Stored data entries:
(** * URL Download App: a shallow embedding of [main.py]

    The application is a PyQt5 window around [urllib.request.urlretrieve].
    Its own code is four methods of class [App]: [extract_media_url],
    [has_extension], [download] and [handle_progress].  They are embedded
    below, together with models of the standard-library functions they call
    (CPython 3.11: [urllib.parse], [pathlib] on a POSIX system, true division
    of integers) and of the widgets they touch. *)

From stdpp Require Import base option list numbers strings gmap.
From Stdlib Require Import ZArith Lia Sorted.
From Stdlib Require Ascii.
Import Ascii.AsciiSyntax.

Local Delimit Scope char_scope with char.

Local Open Scope Z_scope.

(** ** Python values *)

(** A Python [str] is a sequence of Unicode code points. *)
Definition str : Type := list N.

(** An ASCII literal as a [str]. *)
Definition py (s : string) : str := List.map Ascii.N_of_ascii (String.list_ascii_of_string s).

(** The exception classes that appear in the program and in the library
    functions it calls.  [HTTPError] and [ContentTooShortError] are the
    subclasses of [URLError]; every class listed derives from [Exception],
    [OtherException] standing for the rest of them.  What derives from
    [BaseException] only ([KeyboardInterrupt], [SystemExit]) is no error of
    a transfer and is left out. *)
Inductive exc_class : Type :=
  | ValueError
  | ZeroDivisionError
  | OverflowError
  | IndexError
  | OSError
  | URLError
  | HTTPError
  | ContentTooShortError
  | OtherException.

(** An exception object: its class and [str(e)]. *)
Record exception : Type := Exc { exc_type : exc_class; exc_str : str }.

(** [isinstance(e, urllib.error.URLError)], the test of the first handler. *)
Definition is_URLError (e : exception) : bool :=
  match exc_type e with
  | URLError | HTTPError | ContentTooShortError => true
  | _ => false
  end.

(** The outcome of a call: a value or a raised exception. *)
Inductive result (A : Type) : Type :=
  | Ok (a : A)
  | Raise (e : exception).
Arguments Ok {A} a.
Arguments Raise {A} e.

Definition rbind {A B} (r : result A) (k : A -> result B) : result B :=
  match r with
  | Ok a => k a
  | Raise e => Raise e
  end.
(** The [if month <= 2 / elif month <= 4 / elif month <= 6 / else] chain. *)
Definition acquire (config : GTMConfig) (tiktok_installs : Z) (st : running) (m : Z)
  : result (inputs * running) :=
  if m <=? 2 then
    if m =? 1 then
      Ok ({| i_phase := "Seed (Friends)"; i_seed := seed_users config;
             i_b2b := 0; i_tiktok := 0; i_festival := 0 |},
          {| r_seed_users := seed_users config;
             r_b2b_users := r_b2b_users st;
             r_tiktok_users := r_tiktok_users st;
             r_festival_users := r_festival_users st;
             r_web_loop_users := r_web_loop_users st;
             r_seed_hosts := seed_users config;
             r_organic_hosts := r_organic_hosts st;
             r_cumulative_revenue := r_cumulative_revenue st |})
    else
      Ok ({| i_phase := "Seed (Friends)"; i_seed := 0;
             i_b2b := 0; i_tiktok := 0; i_festival := 0 |}, st)
  else if m <=? 4 then
    installs <- rave_installs config ;;
    x <- int_mul_float installs (hijack_becomes_host_rate config) ;;
    new_hosts_from_b2b <- int_of_float x ;;
    Ok ({| i_phase := "Hijack B2B"; i_seed := 0;
           i_b2b := installs; i_tiktok := 0; i_festival := 0 |},
        {| r_seed_users := r_seed_users st;
           r_b2b_users := r_b2b_users st + installs;
           r_tiktok_users := r_tiktok_users st;
           r_festival_users := r_festival_users st;
           r_web_loop_users := r_web_loop_users st;
           r_seed_hosts := r_seed_hosts st;
           r_organic_hosts := r_organic_hosts st + new_hosts_from_b2b;
           r_cumulative_revenue := r_cumulative_revenue st |})
  else if m <=? 6 then
    let ramp_factor := if m =? 5 then literal 5 1 else literal 10 1 in
    x <- int_mul_float tiktok_installs ramp_factor ;;
    monthly_tiktok <- int_of_float x ;;
    x <- int_mul_float monthly_tiktok (tiktok_install_to_host_rate config) ;;
    new_hosts_from_tiktok <- int_of_float x ;;
    Ok ({| i_phase := "TikTok/UGC"; i_seed := 0;
           i_b2b := 0; i_tiktok := monthly_tiktok; i_festival := 0 |},
        {| r_seed_users := r_seed_users st;
           r_b2b_users := r_b2b_users st;
           r_tiktok_users := r_tiktok_users st + monthly_tiktok;
           r_festival_users := r_festival_users st;
           r_web_loop_users := r_web_loop_users st;
           r_seed_hosts := r_seed_hosts st;
           r_organic_hosts := r_organic_hosts st + new_hosts_from_tiktok;
           r_cumulative_revenue := r_cumulative_revenue st |})
  else
    x <- int_mul_float tiktok_installs (tiktok_install_to_host_rate config) ;;
    new_hosts_from_tiktok <- int_of_float x ;;
    let tiktok_users := r_tiktok_users st + tiktok_installs in
    let organic_hosts := r_organic_hosts st + new_hosts_from_tiktok in
    if m =? 7 then
      x <- int_mul_float (festival_attendees config) (festival_app_install_rate config) ;;
      festival_installs <- int_of_float x ;;
      x <- int_mul_float festival_installs (festival_becomes_host_rate config) ;;
      new_hosts_from_festival <- int_of_float x ;;
      Ok ({| i_phase := "Festival + TikTok"; i_seed := 0;
             i_b2b := 0; i_tiktok := tiktok_installs; i_festival := festival_installs |},
          {| r_seed_users := r_seed_users st;
             r_b2b_users := r_b2b_users st;
             r_tiktok_users := tiktok_users;
             r_festival_users := r_festival_users st + festival_installs;
             r_web_loop_users := r_web_loop_users st;
             r_seed_hosts := r_seed_hosts st;
             r_organic_hosts := organic_hosts + new_hosts_from_festival;
             r_cumulative_revenue := r_cumulative_revenue st |})
    else
      Ok ({| i_phase := "Festival + TikTok"; i_seed := 0;
             i_b2b := 0; i_tiktok := tiktok_installs; i_festival := 0 |},
          {| r_seed_users := r_seed_users st;
             r_b2b_users := r_b2b_users st;
             r_tiktok_users := tiktok_users;
             r_festival_users := r_festival_users st;
             r_web_loop_users := r_web_loop_users st;
             r_seed_hosts := r_seed_hosts st;
             r_organic_hosts := organic_hosts;
             r_cumulative_revenue := r_cumulative_revenue st |}).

- _Your task_
Among the lines above, find those with the string "ContentTooShortError" and copy them.

- _Task answer_
    functions it calls.  [HTTPError] and [ContentTooShortError] are the
  | ContentTooShortError
  | URLError | HTTPError | ContentTooShortError => true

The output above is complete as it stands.